Extract from Homily delivered by Bishop Noel Treanor on the Feast of the Baptism of Our Lord

08 Jan 2018

  • This homily was delivered on 7 January at the Church of the Immaculate Heart of Mary, Parish of Drumbo and Carryduff

As one considers the interplay between contemplation and the ordering of public life and policies, between contemplation and politics, as sketched in Pope Francis’ 2018 World Day of Peace Message, one thinks of our collective civic responsibility for the future here in this corner of the world and of the island of Ireland.

We might well consider, indeed we should ask with some urgency, what foundational lines for a strategy for Northern Ireland might emerge from a “contemplative gaze” in the light of the Good News of the gospel on our present and future existence as a society which is becoming ever more varied in cultural, ethnic and religious provenance. Do we citizens, who are Christians, wish to exercise an enlightened and responsible ordering of our social, economic, political, cultural future as a society?  As Christians we have the spiritual capacity to achieve great things in the task of shaping the future, to continue the good work of building a future based on the Christian aspiration and commitment to assuring justice and peace for all.

A “contemplative gaze” on our current situation will highlight stagnation in politics and a lethargic acceptance and tolerance by ourselves as citizens of this state of affairs in the face of a weak economy, of a private sector bereft of the dynamic support it needs from political institutions and of a lack of creative political engagement with determinative issues for the political future of our society.

Our society in Northern Ireland, we as citizens and as a body politic, have urgent need of a renewed narrative for politics.

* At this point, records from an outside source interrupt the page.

Lemma init_raises_with_inv (metric0 : list (list expr))
    (variables0 : list symbol) (m : matrix) (e : exception) :
  Matrix metric0 = Ok m -> Matrix_inv m = Raise e ->
  DifferentialGeometry_init metric0 variables0 = Raise e /\
  ClassicalDifferentialGeometry_init metric0 variables0 = Raise e /\
  RiemannGeometry_init metric0 variables0 = Raise e.
Proof.
  intros Hm He.
  assert (H : DifferentialGeometry_init metric0 variables0 = Raise e).
  { unfold DifferentialGeometry_init. rewrite Hm. simpl. rewrite He. reflexivity. }
  split; [exact H|].
  unfold ClassicalDifferentialGeometry_init, RiemannGeometry_init.
  rewrite H. split; reflexivity.
Qed.

(** C4.  Constructing [ClassicalDifferentialGeometry] from a metric whose
    dimension [len(metric)] is not 2 never succeeds; when the metric passes
    the construction of the base class, the exception is the failed
    assertion of line 23 (the program's form of a dimensionality error). *)
Theorem classical_requires_dimension_two (metric0 : list (list expr))
    (variables0 : list symbol) :
  length metric0 <> 2 ->
  fails (ClassicalDifferentialGeometry_init metric0 variables0) /\
  (succeeds (DifferentialGeometry_init metric0 variables0) ->
   ClassicalDifferentialGeometry_init metric0 variables0
   = Raise (AssertionError assert_msg)).
Proof.
  intros Hn. unfold ClassicalDifferentialGeometry_init.
  destruct (DifferentialGeometry_init metric0 variables0) as [base|e] eqn:Hbase.
  - apply DifferentialGeometry_init_ok in Hbase.
    destruct Hbase as (_ & _ & _ & Hdim & _).
    simpl. destruct (Nat.eqb_spec (ndim base) 2) as [H2|H2].
    + congruence.
    + split; [eexists; reflexivity | reflexivity].
  - simpl. split; [eexists; reflexivity|].
    intros [a Ha]. discriminate Ha.
Qed.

Our Christian heritage provides us with the spiritual energy and the necessary wisdom of faith to imagine together new paradigms for a politics of tomorrow that gives place to all cultures and traditions, that generates the solid social humus that attracts the inward investment necessary to create and give employment and security to people and families and energises and secures processes of reconciliation and peace building. Our times and world context require imaginative and courageous efforts in leadership to hone a vision, freed from fears and suspicions of the other, that carries us energetically as a community of citizens working for the good of all.

Known for our care for the stranger, for our response to disaster scenarios throughout the world, we urgently need leadership in offering a renewed narrative for a radically new future which is opening before us in a dwindling and every more interdependent world and here at home. We need prophetic, imaginative and courageous leadership which offers a new narrative for a dawning and challenging future in which we – all citizens of whatever ethnic, cultural, confessional, religious or other background – constitute together our primary resource and human wealth base.  To build a viable future for us all, we need urgently and creatively to put our hands together to the plough and to abandon the crippling and stagnating forces of fear and suspicion in the name of building a new future for all citizens, and especially for the weakest and the newly arrived in our society.

As Christians of all confessions who contemplate the Word of God and who are imbued by the same gospel, as another New Year gets under way, the perennial call of the gospel summons us to see and treat all who live and breathe here as our neighbour, as our brother and sister in Christ, precisely as and because issues remain to be resolved. Their resolution in our lifetime is the continuing working of God’s kingdom among us.